ABOUT THIS EXERCISE:
Please restate, word for word, the lines below that begin at the one with "andb (Nat.leb 48" and end at the one with "EmptyString => true". Leave out all other lines.

TASK DATA:

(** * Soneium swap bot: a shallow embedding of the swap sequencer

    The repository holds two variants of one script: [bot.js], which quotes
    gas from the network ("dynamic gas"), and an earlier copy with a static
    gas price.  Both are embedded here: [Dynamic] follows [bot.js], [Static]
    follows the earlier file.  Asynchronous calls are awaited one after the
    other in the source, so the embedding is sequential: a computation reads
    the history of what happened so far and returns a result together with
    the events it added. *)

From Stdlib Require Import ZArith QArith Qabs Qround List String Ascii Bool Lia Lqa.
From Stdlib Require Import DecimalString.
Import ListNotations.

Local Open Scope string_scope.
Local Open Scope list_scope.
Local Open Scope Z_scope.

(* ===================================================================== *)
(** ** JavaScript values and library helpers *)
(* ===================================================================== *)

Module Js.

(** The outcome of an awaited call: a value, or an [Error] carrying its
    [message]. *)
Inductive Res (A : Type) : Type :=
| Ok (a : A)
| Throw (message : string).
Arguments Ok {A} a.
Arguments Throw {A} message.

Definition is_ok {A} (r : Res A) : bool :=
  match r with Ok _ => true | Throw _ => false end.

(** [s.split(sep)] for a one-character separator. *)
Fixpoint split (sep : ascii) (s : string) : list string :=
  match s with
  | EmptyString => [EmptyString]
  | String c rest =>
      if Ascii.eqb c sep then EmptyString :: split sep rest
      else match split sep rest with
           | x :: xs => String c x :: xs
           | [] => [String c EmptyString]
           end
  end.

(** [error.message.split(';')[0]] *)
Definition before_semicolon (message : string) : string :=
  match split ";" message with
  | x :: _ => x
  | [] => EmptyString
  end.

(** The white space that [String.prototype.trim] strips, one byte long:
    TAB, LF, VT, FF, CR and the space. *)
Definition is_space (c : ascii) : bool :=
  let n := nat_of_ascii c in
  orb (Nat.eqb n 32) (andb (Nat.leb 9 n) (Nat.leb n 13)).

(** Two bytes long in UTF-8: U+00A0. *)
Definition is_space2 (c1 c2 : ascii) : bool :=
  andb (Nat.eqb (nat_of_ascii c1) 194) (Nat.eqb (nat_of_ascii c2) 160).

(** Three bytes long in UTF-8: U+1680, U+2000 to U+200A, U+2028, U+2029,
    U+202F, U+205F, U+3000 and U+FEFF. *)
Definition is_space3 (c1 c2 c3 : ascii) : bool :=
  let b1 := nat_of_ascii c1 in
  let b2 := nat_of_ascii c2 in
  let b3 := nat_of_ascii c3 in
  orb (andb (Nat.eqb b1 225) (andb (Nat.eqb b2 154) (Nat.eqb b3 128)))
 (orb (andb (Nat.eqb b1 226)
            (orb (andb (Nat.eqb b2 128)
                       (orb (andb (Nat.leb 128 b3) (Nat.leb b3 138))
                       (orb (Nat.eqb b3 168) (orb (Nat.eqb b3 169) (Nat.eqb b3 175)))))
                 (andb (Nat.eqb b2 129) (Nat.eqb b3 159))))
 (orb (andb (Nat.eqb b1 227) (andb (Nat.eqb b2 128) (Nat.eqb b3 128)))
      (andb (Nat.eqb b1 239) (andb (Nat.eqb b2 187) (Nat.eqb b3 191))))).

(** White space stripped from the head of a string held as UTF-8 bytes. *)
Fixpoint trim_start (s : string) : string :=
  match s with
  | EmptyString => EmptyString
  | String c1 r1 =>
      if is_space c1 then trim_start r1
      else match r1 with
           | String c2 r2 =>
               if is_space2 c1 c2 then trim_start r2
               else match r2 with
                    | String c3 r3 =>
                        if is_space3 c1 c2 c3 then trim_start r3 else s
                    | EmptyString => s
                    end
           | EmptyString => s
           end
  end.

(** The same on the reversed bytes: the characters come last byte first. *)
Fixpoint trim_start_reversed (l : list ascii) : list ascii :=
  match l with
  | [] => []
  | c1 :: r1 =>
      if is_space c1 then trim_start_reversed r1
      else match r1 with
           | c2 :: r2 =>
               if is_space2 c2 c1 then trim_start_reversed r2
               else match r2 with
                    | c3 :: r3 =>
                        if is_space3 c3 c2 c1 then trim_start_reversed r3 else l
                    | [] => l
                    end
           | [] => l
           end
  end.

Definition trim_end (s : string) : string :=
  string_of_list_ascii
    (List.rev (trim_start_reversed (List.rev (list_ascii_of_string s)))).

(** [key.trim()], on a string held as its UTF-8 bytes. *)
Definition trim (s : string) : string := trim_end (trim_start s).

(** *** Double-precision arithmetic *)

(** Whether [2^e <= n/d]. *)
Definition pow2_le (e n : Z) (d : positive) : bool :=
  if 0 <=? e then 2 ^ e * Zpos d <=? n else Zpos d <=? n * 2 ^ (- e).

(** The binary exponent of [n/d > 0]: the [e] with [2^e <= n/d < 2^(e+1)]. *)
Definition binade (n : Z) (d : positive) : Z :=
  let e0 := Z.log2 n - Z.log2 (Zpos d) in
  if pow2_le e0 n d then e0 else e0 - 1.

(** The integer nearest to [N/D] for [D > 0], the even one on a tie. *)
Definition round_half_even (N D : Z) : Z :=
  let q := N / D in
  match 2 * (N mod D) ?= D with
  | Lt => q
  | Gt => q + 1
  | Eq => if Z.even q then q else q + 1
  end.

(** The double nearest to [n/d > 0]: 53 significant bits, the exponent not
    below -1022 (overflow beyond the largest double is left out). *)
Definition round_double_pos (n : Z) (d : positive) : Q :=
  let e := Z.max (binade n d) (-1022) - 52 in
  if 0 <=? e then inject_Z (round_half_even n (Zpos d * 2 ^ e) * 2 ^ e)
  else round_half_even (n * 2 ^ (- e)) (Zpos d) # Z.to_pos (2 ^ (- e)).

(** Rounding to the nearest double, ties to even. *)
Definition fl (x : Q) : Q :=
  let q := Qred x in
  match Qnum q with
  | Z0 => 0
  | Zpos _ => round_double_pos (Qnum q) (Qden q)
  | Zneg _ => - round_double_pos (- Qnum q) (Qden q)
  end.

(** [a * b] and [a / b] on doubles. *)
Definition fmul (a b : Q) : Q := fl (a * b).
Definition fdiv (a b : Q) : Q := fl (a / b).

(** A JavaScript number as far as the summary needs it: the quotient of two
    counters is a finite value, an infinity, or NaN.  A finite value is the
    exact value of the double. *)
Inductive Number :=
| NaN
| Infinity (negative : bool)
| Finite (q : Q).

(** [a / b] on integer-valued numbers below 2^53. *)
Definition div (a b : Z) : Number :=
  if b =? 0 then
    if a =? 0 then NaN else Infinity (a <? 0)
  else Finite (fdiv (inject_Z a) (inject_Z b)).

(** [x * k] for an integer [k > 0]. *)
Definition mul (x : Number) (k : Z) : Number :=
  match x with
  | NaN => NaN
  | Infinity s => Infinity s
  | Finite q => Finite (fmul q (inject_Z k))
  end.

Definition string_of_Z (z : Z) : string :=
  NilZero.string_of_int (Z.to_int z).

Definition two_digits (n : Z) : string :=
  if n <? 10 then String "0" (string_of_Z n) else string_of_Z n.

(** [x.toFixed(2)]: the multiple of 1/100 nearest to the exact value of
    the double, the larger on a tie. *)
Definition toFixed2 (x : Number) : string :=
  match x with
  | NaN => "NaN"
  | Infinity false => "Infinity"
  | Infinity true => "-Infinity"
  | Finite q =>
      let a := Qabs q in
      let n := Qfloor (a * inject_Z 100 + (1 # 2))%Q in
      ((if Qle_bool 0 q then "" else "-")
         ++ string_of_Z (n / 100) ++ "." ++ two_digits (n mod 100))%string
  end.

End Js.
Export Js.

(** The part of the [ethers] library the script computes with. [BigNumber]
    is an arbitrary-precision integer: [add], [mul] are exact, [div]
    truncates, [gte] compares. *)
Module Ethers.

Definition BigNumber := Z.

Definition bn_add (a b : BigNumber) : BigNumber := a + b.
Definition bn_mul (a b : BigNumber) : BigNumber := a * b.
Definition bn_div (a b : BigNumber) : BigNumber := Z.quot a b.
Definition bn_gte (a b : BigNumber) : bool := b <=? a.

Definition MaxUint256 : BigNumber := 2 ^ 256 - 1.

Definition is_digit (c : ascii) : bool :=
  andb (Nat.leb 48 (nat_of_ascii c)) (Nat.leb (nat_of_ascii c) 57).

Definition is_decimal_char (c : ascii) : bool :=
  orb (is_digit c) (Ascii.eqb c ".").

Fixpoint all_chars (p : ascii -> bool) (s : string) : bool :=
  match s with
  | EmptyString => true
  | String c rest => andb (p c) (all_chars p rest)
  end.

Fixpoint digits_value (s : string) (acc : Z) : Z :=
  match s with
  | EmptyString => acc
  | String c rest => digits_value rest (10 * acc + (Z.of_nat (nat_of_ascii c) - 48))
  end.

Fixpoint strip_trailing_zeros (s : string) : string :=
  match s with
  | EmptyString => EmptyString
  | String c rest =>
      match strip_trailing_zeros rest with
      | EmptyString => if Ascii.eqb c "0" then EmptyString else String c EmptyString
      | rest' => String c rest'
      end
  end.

REPLY:
  andb (Nat.leb 48 (nat_of_ascii c)) (Nat.leb (nat_of_ascii c) 57).

Definition is_decimal_char (c : ascii) : bool :=
  orb (is_digit c) (Ascii.eqb c ".").

Fixpoint all_chars (p : ascii -> bool) (s : string) : bool :=
  match s with
  | EmptyString => true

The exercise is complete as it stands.